:: What is needed ::
Check every line of the material for the word "option". Copy those that have it.

>>>

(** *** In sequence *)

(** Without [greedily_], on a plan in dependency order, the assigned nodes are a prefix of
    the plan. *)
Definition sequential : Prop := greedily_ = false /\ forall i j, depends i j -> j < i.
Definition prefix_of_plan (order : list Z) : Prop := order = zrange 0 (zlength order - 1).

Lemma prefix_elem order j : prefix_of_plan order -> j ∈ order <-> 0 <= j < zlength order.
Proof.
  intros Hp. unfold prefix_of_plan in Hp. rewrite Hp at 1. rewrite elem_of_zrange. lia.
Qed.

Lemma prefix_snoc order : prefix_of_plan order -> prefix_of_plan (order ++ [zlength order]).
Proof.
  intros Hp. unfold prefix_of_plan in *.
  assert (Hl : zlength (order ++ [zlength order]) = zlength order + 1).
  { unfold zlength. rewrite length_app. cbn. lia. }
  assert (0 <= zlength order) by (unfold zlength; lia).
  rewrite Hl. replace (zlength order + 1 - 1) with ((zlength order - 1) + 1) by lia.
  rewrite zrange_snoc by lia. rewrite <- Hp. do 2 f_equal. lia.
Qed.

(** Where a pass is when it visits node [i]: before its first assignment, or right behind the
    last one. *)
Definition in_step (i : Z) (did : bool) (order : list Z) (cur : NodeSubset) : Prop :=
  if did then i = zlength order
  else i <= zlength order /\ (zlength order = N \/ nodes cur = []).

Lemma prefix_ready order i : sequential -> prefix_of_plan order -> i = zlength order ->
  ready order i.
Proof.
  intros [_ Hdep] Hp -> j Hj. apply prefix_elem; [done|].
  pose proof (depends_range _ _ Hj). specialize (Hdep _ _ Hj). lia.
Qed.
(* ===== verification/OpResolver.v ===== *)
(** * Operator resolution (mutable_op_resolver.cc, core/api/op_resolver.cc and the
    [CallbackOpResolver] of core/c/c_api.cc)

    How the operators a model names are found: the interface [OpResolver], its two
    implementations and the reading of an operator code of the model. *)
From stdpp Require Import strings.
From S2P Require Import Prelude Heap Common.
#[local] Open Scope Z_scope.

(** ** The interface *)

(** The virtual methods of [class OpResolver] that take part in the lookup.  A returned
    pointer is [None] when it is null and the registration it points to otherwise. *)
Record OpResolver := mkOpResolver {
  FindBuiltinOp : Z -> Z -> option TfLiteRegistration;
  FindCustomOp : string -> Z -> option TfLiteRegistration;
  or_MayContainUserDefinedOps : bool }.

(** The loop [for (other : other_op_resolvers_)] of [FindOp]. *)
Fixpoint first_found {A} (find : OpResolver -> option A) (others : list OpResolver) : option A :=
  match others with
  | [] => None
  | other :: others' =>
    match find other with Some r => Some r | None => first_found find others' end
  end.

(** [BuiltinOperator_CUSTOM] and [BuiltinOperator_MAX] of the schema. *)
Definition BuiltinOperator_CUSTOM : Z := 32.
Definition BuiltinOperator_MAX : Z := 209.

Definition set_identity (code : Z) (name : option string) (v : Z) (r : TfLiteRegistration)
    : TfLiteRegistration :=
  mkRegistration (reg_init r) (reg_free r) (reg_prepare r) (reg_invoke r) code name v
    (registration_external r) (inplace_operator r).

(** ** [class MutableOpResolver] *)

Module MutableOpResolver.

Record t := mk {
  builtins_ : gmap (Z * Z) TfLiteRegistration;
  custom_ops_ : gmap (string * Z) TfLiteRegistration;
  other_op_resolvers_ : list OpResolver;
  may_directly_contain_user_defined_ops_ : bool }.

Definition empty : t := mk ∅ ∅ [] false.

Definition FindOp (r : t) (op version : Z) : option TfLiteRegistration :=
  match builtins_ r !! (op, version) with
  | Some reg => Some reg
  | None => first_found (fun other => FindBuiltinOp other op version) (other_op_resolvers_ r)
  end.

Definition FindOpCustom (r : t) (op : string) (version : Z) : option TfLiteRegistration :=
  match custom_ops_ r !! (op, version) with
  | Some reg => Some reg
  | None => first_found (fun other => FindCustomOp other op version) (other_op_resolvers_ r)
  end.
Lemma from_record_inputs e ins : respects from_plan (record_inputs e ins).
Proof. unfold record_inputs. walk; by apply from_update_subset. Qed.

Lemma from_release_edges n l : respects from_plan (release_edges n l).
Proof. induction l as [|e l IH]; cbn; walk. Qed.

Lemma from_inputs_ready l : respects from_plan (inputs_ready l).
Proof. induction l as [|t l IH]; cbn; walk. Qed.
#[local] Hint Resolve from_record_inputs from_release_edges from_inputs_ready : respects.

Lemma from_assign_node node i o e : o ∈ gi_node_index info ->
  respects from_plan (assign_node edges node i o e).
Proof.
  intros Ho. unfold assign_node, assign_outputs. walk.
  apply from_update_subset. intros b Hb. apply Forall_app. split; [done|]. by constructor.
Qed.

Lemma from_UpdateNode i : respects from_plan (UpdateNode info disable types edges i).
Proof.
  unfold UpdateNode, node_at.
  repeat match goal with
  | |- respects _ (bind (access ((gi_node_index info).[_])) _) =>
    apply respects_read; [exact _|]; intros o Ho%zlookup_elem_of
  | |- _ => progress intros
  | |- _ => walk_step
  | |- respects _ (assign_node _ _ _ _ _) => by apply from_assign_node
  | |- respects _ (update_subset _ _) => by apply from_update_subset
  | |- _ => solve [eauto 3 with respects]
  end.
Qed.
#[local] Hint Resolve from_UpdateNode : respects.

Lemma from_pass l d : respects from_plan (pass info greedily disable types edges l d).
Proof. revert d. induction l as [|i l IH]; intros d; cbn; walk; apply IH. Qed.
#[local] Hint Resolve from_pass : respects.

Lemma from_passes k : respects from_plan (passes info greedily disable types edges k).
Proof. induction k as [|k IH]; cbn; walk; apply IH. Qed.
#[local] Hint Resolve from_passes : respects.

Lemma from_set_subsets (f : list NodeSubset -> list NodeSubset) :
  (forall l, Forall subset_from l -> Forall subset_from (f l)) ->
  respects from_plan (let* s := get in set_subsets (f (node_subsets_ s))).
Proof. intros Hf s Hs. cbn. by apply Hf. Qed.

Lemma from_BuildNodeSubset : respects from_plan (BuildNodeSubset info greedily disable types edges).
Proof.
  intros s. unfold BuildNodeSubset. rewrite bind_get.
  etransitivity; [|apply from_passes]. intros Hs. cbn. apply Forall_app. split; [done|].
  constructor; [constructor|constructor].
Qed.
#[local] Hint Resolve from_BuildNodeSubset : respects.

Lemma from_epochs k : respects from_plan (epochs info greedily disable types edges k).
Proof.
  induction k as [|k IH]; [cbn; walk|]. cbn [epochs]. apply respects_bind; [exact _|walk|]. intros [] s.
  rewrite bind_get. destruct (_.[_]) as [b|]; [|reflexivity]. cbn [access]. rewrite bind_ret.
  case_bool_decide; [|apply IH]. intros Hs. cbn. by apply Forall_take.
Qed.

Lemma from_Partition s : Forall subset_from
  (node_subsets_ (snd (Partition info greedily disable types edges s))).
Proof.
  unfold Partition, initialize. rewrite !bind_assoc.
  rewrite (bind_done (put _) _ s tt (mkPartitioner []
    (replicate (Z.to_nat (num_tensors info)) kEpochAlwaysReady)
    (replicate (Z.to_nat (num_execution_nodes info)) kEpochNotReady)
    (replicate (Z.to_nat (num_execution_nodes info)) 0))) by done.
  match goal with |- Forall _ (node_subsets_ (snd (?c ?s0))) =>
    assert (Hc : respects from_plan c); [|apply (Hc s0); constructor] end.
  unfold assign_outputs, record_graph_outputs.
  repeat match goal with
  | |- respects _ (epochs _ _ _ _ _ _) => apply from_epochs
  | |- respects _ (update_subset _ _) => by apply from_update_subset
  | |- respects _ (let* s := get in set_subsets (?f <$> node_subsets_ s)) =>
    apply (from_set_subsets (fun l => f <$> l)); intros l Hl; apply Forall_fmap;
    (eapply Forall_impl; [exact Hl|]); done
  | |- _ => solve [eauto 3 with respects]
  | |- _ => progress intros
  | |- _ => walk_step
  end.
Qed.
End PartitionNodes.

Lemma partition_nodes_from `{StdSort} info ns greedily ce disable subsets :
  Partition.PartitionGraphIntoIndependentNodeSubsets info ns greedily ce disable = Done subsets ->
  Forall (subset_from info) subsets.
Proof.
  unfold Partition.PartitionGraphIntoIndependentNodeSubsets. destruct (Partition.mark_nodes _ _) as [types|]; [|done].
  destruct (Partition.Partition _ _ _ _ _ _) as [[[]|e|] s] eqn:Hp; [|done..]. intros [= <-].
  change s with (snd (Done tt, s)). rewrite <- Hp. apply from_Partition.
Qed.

<<<

:: Solution below ::
  FindBuiltinOp : Z -> Z -> option TfLiteRegistration;
  FindCustomOp : string -> Z -> option TfLiteRegistration;
Fixpoint first_found {A} (find : OpResolver -> option A) (others : list OpResolver) : option A :=
Definition set_identity (code : Z) (name : option string) (v : Z) (r : TfLiteRegistration)
Definition FindOp (r : t) (op version : Z) : option TfLiteRegistration :=
Definition FindOpCustom (r : t) (op : string) (version : Z) : option TfLiteRegistration :=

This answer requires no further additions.